O tenue fumo sáe do côlmo das herdades,
Riem ao pé da fonte as frescas raparigas,
E á clara vibração sonora das trindades
Junctam-se brandamente as vozes e as cantigas.
E o audaz Campeador, o Justiceiro, o Forte,
Que andára pelo mundo a combater os máus,
Defendendo a Mulher, desafiando a Morte,
Do paterno casal sentou-se nos degráus.
Nos joelhos fincando o cotovêlo agudo
E no punho cerrado a fronte reclinando,
Quedou-se largo espaço, illacrymavel, mudo,
Para o inutil passado os olhos alongando...
E ali, na dôce paz da sua alegre aldeia,
Sentiu que o avassallava uma tristeza infinda,
Quando esta voz se ouviu: «morreu-te a Dulcinêa,
Missionario do Bem, tua missão é finda!»
E elle a ouvir e a scismar! A trefega sobrinha
Beija-o, falla-lhe, ri, abraça-o, mas o Heróe
Dest'arte lhe volveu «A morte se avisinha,
Levae-me para o leito!» E ouvil-o pena e dóe.
Do leito á cabeceira o Bacharel e o Cura
Tentam resuscitar-lhe os sonhos e as chymeras;
Pintam-lhe o negro Mal triumphante, ó amargura!
O fraco aos pés do forte, o bom lançado ás féras...
Contam-lhe o frio horror dos carceres sem luz.
Que nas tôrres feudaes pompeava o velho Crime.

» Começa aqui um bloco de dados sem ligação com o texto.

(* ===== verification/Json.v ===== *)
(** JSON values, their printer and their parser: [src/libs/json11/json11.cpp].

    A [Json] is the value that its shared pointer refers to; values are
    immutable, so sharing is not observable. An object is a [std::map]: the list
    of its members in increasing order of the keys. The parser keeps the text
    from the current position on; [str[size]] reads as NUL, as [std::string]
    promises. Its [failed] flag is the error result, which carries the first
    message. *)
From S2P Require Import Prelude.

(** What the code uses of the floating-point library: reading a numeral, testing
    for a finite value, printing with 17 significant digits, and the conversion to [int] (undefined
    when the value does not fit). *)
Class Doubles := {
  double : Type;
  strtod : list Z -> double;
  isfinite : double -> bool;
  print_17g : double -> list Z;
  double_to_int : double -> option Z;
}.

#[warnings="-register-all"]
Inductive Json `{Doubles} : Type :=
| JNull
| JInt (value : Z)
| JDouble (value : double)
| JBool (value : bool)
| JString (value : list Z)
| JArray (items : list Json)
| JObject (members : list (list Z * Json)).

(** [STANDARD] text, or text with C-style comments. *)
Inductive JsonParse := STANDARD | COMMENTS.

Section json.
Context `{D : Doubles} (strategy : JsonParse).

(** ** Accessors: a default value when the type does not match *)

Definition is_null (j : Json) : bool := match j with JNull => true | _ => false end.
Lemma extrinsic_text_ok announced nonce mi ci enc sender priv genesis pk sk :
  compact_safe nonce = true -> is_byte mi -> is_byte ci -> (length enc <= 1900)%nat ->
  getPublicKeyFromAddr_string sender = Ret {| pk_bytes := pk |} -> length pk = 32%nat ->
  fromHexVec priv true = Ret sk -> length sk = SR25519_SECRET_SIZE -> length genesis = 32%nat -> compact_safe (announced (ci_of nonce)) = true ->
  let call := submit_call mi ci enc in
  let covered := take (Z.to_nat (u8 (Z.of_nat (length call)))) call in
  extrinsic_text sr25519_sign announced nonce mi ci enc sender priv genesis
  = Ret (48 :: 120 :: hex_bytes (compact_spec (announced (ci_of nonce))
      ++ signature_part (signed pk sk genesis nonce covered) ++ call)).
Proof using sign_length.
  intros Hn Hmi Hci He Es Hpk Epriv Hsk Hg Han call covered.
  assert (length call = 3 + length enc)%nat as Hlc by done.
  pose proof (compact_spec_length _ Hn) as Hln. pose proof (compact_spec_length _ Han) as Hlan.
  unfold extrinsic_text. rewrite encode_ci by done. ostep. rewrite (u8_byte mi), (u8_byte ci) by done.
  unfold uninit, MAX_METHOD_BYTES_SZ.
  pose proof (write_at_app [] (replicate 2048 0) [mi; ci; ADDRESS_SEPARATOR]) as Ew. cbn [length app] in Ew.
  rewrite Ew by (rewrite length_replicate; lia). ostep. clear Ew.
  pose proof (write_at_app [mi; ci; ADDRESS_SEPARATOR] (drop 3 (replicate 2048 0)) enc) as Ew. cbn [length] in Ew.
  change (mi :: ci :: ADDRESS_SEPARATOR :: drop 3 (replicate 2048 0))
    with ([mi; ci; ADDRESS_SEPARATOR] ++ drop 3 (replicate 2048 0)).
  rewrite Ew by (rewrite length_drop, length_replicate; lia). ostep. clear Ew. fold (submit_call mi ci enc). fold call.
  set (tl := drop (length enc) (drop 3 (replicate 2048 0))). rewrite Es. ostep. cbn [pk_bytes].
  assert (length covered = Z.to_nat (u8 (Z.of_nat (length call)))) as Hlcov.
  { unfold covered. rewrite length_take. pose proof (uwrap_range 8 (Z.of_nat (length call)) ltac:(lia)).
    assert (u8 (Z.of_nat (length call)) <= Z.of_nat (length call)) by (apply Z.mod_le; lia). lia. }
  assert (Z.of_nat (length covered) = u8 (Z.of_nat (length enc) + 3)) as Hcov.
  { rewrite Hlcov. replace (Z.of_nat (length enc) + 3) with (Z.of_nat (length call)) by lia.
    apply Z2Nat.id. apply uwrap_range. lia. }
  pose proof (uwrap_range 8 (Z.of_nat (length enc) + 3) ltac:(lia)).
  rewrite (sp_serialize_ok _ covered (drop (length covered) call ++ tl)); cbn [sp_nonce sp_methodBytes methodBytesLength authoringBlockHash sp_era];
    [|done| |by symmetry|done|rewrite length_replicate; lia].
  2:{ rewrite app_assoc. f_equal. unfold covered at 1. rewrite <- Hlcov. symmetry. apply take_drop. }
  ostep. rewrite Epriv. ostep. rewrite sign_ok by done. ostep. rewrite encode_ci by done. ostep.
  set (sg := signed pk sk genesis nonce covered).
  assert (length (signature_part sg) = 99 + length (compact_spec nonce))%nat as Hlsg.
  { unfold signature_part, sg, signed. cbn [version signerPublicKey sr25519Signature sig_nonce sig_era].
    repeat (rewrite ?length_app; cbn [length]). rewrite sign_length by done. unfold SR25519_SIGNATURE_SIZE. lia. }
  rewrite (appends_run _ (compact_spec (announced (ci_of nonce)) ++ signature_part sg)).
  2:{ unfold signature_part, sg, signed. cbn [version signerPublicKey sr25519Signature sig_nonce sig_era].
      apply appends_andthen; [apply appends_compact|]. apply (appends_andthen _ _ [_]); [apply appends_put|].
      apply (appends_andthen _ _ [_]); [apply appends_put|]. appends_tac; [done|]. by apply sign_length. }
  2:{ rewrite length_app, length_replicate. lia. }
  ostep. set (hd := compact_spec (announced (ci_of nonce)) ++ signature_part sg).
  assert (length hd = length (compact_spec (announced (ci_of nonce))) + length (signature_part sg))%nat as Hlhd
    by (unfold hd; apply length_app).
  rewrite (appends_run _ _ _ (appends_put_prefix _ hd (drop (length hd) (replicate 2048 0)) eq_refl))
    by (rewrite length_replicate; lia). ostep.
  replace (3 + length enc)%nat with (length call) by lia.
  rewrite (appends_put_prefix (call ++ tl) call tl eq_refl) by (rewrite length_drop, length_replicate; lia).
  ostep. rewrite hex_string_ok. unfold hd. by rewrite <- app_assoc.
Qed.
End texts.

Que os crescentes do Islam tinham vencido a Cruz,
Que a Injustiça era a Lei... Então feroz, sublime.
Inquieto, semi-nú, sinistro, o cavalleiro
Bradou como um trovão: «Enverguem-me a loriga!
«Sellem-me o Rocinante, ó Sancho, ó escudeiro,
«Traze-me a lança, présto! e a minha espada amiga!»
Tinha em brazas o olhar, e truculento o aspeito,
E vibrava em redôr a imaginaria lança...
Logo depois cahiu do respaldar do leito,
Morto: tendo no labio um riso de creança!